The Intercept: Hillary Clinton Acknowledges Saudi Terror Financing in Hacked Email, Hinting at Tougher Approach

Saudi Arabia and the U.S. have maintained their alliance for seven decades despite disagreements over oil prices, Israel, and, more recently, the Obama administration’s rapprochement with Iran. [...]

Clinton’s private comments differ from the public line taken by members of the Obama administration. Speaking at the 9/11 Memorial and Museum in New York, John Brennan, the director of the CIA, recently called the Saudis “among our very best counterterrorism partners globally.” Last month, Obama, who long ago referred to Saudi Arabia as a “so-called” ally, acted to protect the Saudi government from litigation by vetoing the Justice Against Sponsors of Terrorism Act, which would allow 9/11 victims to sue the Saudi government for damages in U.S. federal court. Congress overturned Obama’s veto, leaving the door open for Saudi Arabia to be named as a defendant in future lawsuits.

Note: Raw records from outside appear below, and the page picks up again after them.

(* ===== verification/Axp8191.v ===== *)
(** * AXP8191 (spl/drivers/power/axp8191.c)

    The regulator table (the entries that are not commented out) and the
    operations of the AXP8191 driver. *)

From S2P Require Import Prelude CString PmicBus PmicCore.

Local Open Scope Z_scope.
Local Open Scope pmic_scope.

(** ** Registers *)

Definition AXP8191_DC2OUT_VOL : Z := 0x13.
Definition AXP8191_DCDC_POWER_ON_OFF_CTL1 : Z := 0x10.
Definition AXP8191_DC3OUT_VOL : Z := 0x14.
Definition AXP8191_DC4OUT_VOL : Z := 0x15.
Definition AXP8191_DC6OUT_VOL : Z := 0x17.
Definition AXP8191_DC7OUT_VOL : Z := 0x18.
Definition AXP8191_DC8OUT_VOL : Z := 0x19.
Definition AXP8191_ELDO1OUT_VOL : Z := 0x3A.
Definition AXP8191_LDO_POWER_ON_OFF_CTL3 : Z := 0x22.
Definition AXP8191_RUNTIME_ADDR : Z := 0x36.
Definition AXP8191_DEVICE_ADDR : Z := 400000.
Definition AXP8191_CHIP_ID : Z := 0x0E.
Definition AXP8191_IRQ_STATUS2 : Z := 0x49.
Definition AXP8191_POWER_ON_OFF_SOURCE_INDIVATION : Z := 0x50.
Definition AXP8191_DC9OUT_VOL : Z := 0x1A.
Definition PMU_POWER_KEY_OFFSET : Z := 0x3.

(** ** The regulator table *)

Definition axp_ctrl_tbl : list axp_contrl_info := [
    Ctrl (lit "dcdc2") 500 1540 AXP8191_DC2OUT_VOL 0x7f AXP8191_DCDC_POWER_ON_OFF_CTL1 1 0
      (steps [Step 500 1200 10 0; Step 1220 1540 20 0]);
    Ctrl (lit "dcdc3") 500 1540 AXP8191_DC3OUT_VOL 0x7f AXP8191_DCDC_POWER_ON_OFF_CTL1 2 0
      (steps [Step 500 1200 10 0; Step 1220 1540 20 0]);
    Ctrl (lit "dcdc4") 500 1540 AXP8191_DC4OUT_VOL 0x7f AXP8191_DCDC_POWER_ON_OFF_CTL1 3 0
      (steps [Step 500 1200 10 0; Step 1220 1540 20 0]);
    Ctrl (lit "dcdc6") 500 2760 AXP8191_DC6OUT_VOL 0x7f AXP8191_DCDC_POWER_ON_OFF_CTL1 5 0
      (steps [Step 500 1200 10 0; Step 1220 1540 20 0; Step 1800 2400 20 0; Step 2440 2760 40 0]);
    Ctrl (lit "dcdc7") 500 1840 AXP8191_DC7OUT_VOL 0x7f AXP8191_DCDC_POWER_ON_OFF_CTL1 6 0
      (steps [Step 500 1200 10 0; Step 1220 1840 20 0]);
    Ctrl (lit "dcdc8") 500 3400 AXP8191_DC8OUT_VOL 0x7f AXP8191_DCDC_POWER_ON_OFF_CTL1 7 0
      (steps [Step 500 1200 10 0; Step 1220 1540 20 0; Step 1900 3400 100 0]);
    Ctrl (lit "eldo1") 500 1500 AXP8191_ELDO1OUT_VOL 0x3f AXP8191_LDO_POWER_ON_OFF_CTL3 6 0
      (steps [Step 500 1500 25 0]) ].

(** ** Operations *)

Section driver.
Context {S : Type} `{I2cBus S}.

Definition axp8191_probe_power_key : prog S :=
  reg_value <-! rd AXP8191_RUNTIME_ADDR AXP8191_IRQ_STATUS2 ;;
  let reg_value := Z.land reg_value (Z.shiftl 0x03 PMU_POWER_KEY_OFFSET) in
  if negb (reg_value =? 0) then
    wr! AXP8191_RUNTIME_ADDR AXP8191_IRQ_STATUS2 reg_value ;; ret (Z.land (Z.shiftr reg_value PMU_POWER_KEY_OFFSET) 3)
  else ret (Z.land (Z.shiftr reg_value PMU_POWER_KEY_OFFSET) 3).

Definition axp8191_get_power_source : prog S :=
  reg_value <-! rd AXP8191_RUNTIME_ADDR AXP8191_POWER_ON_OFF_SOURCE_INDIVATION ;;
  if negb (Z.land reg_value (Z.shiftl 1 0) =? 0) then ret AXP_BOOT_SOURCE_VBUS_USB
  else if negb (Z.land reg_value (Z.shiftl 1 1) =? 0) then ret AXP_BOOT_SOURCE_BUTTON
  else if negb (Z.land reg_value (Z.shiftl 1 2) =? 0) then ret AXP_BOOT_SOURCE_IRQ_LOW
  else ret (-1).

Definition find_ctrl_info : bytes → option (option axp_contrl_info) := get_ctrl_info_from_tbl axp_ctrl_tbl.

(** Textually the shared routine of [PmicCore], with this chip's address. *)
Definition pmu_set_vol : bytes → Z → Z → prog S := set_vol_tbl AXP8191_RUNTIME_ADDR axp_ctrl_tbl.

Definition axp8191_set_pll_voltage (set_vol : Z) : prog S :=
  r <- call (pmu_set_vol (lit "dcdc3") set_vol 1) ;;
  if negb (r =? 0) then ret (-1)
  else
    r <- call (pmu_set_vol (lit "dcdc4") set_vol 1) ;;
    if negb (r =? 0) then ret (-1) else ret 0.

Definition axp8191_set_ddr_voltage (set_vol : Z) : prog S := pmu_set_vol (lit "dcdc8") set_vol 1.

Definition axp8191_set_sys_voltage (set_vol onoff : Z) : prog S := pmu_set_vol (lit "dcdc2") set_vol onoff.

Definition axp8191_set_sys_voltage_ext (nm : bytes) (set_vol onoff : Z) : prog S := pmu_set_vol nm set_vol onoff.

(** [for (i = 0; i <= AXP8191_DC9OUT_VOL - AXP8191_DC2OUT_VOL; i++)]. *)
Fixpoint dvm_loop (n : nat) (i : Z) : prog S :=
  match n with
  | O => ret 0
  | Datatypes.S n' =>
      pmu_value <- rd AXP8191_RUNTIME_ADDR (AXP8191_DC2OUT_VOL + i) ;;
      wr AXP8191_RUNTIME_ADDR (AXP8191_DC2OUT_VOL + i) (Z.lor pmu_value 0x80) ;;
      dvm_loop n' (i + 1)
  end.

Definition axp8191_necessary_reg_enable : prog S :=
  pmu_value <- rd AXP8191_RUNTIME_ADDR AXP8191_DCDC_POWER_ON_OFF_CTL1 ;;
  wr AXP8191_RUNTIME_ADDR AXP8191_DCDC_POWER_ON_OFF_CTL1 (Z.lor pmu_value 0x08) ;;
  dvm_loop (Z.to_nat (AXP8191_DC9OUT_VOL - AXP8191_DC2OUT_VOL + 1)) 0.

Definition axp8191_axp_init (power_mode : Z) : prog S :=
  r <- call (pmic_bus_init AXP8191_DEVICE_ADDR AXP8191_RUNTIME_ADDR) ;;
  if negb (r =? 0) then ret (-1)
  else
    pmu_type <-! rd AXP8191_RUNTIME_ADDR AXP8191_CHIP_ID ;;
    if pmu_type =? 0x03 then
      _r <- call axp8191_necessary_reg_enable ;; ret AXP8191_CHIP_ID
    else ret (-1).
End driver.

The U.S. has its reasons for maintaining the Saudi alliance. The country produces 13 percent of the world’s oil and holds $117 billion of U.S. debt. During Obama’s two terms, Saudi Arabia has spent more than $50 billion on U.S.-made weaponry, far more than during George W. Bush’s two terms, and the U.S. has approved deals worth another $65 billion. [...]

The wording of Clinton’s 2014 email, attributing Saudi Arabia’s support for radical Sunni militants to the Saudi government itself, as opposed to a few radical outliers, may also emerge as a factor in the ongoing debate about the degree of Saudi Arabia’s support for al Qaeda in the years leading up to 9/11. Fifteen of the 19 hijackers were Saudi citizens. The question of whether the country’s connection to the plot reached official levels was opened up again this summer by the release of 28 classified pages from a 2002 congressional investigation into the 9/11 attacks. The document offers new information about the FBI’s investigation into Omar al-Bayoumi, a wealthy Saudi business student who had worked with the Saudi Civil Aviation Authority.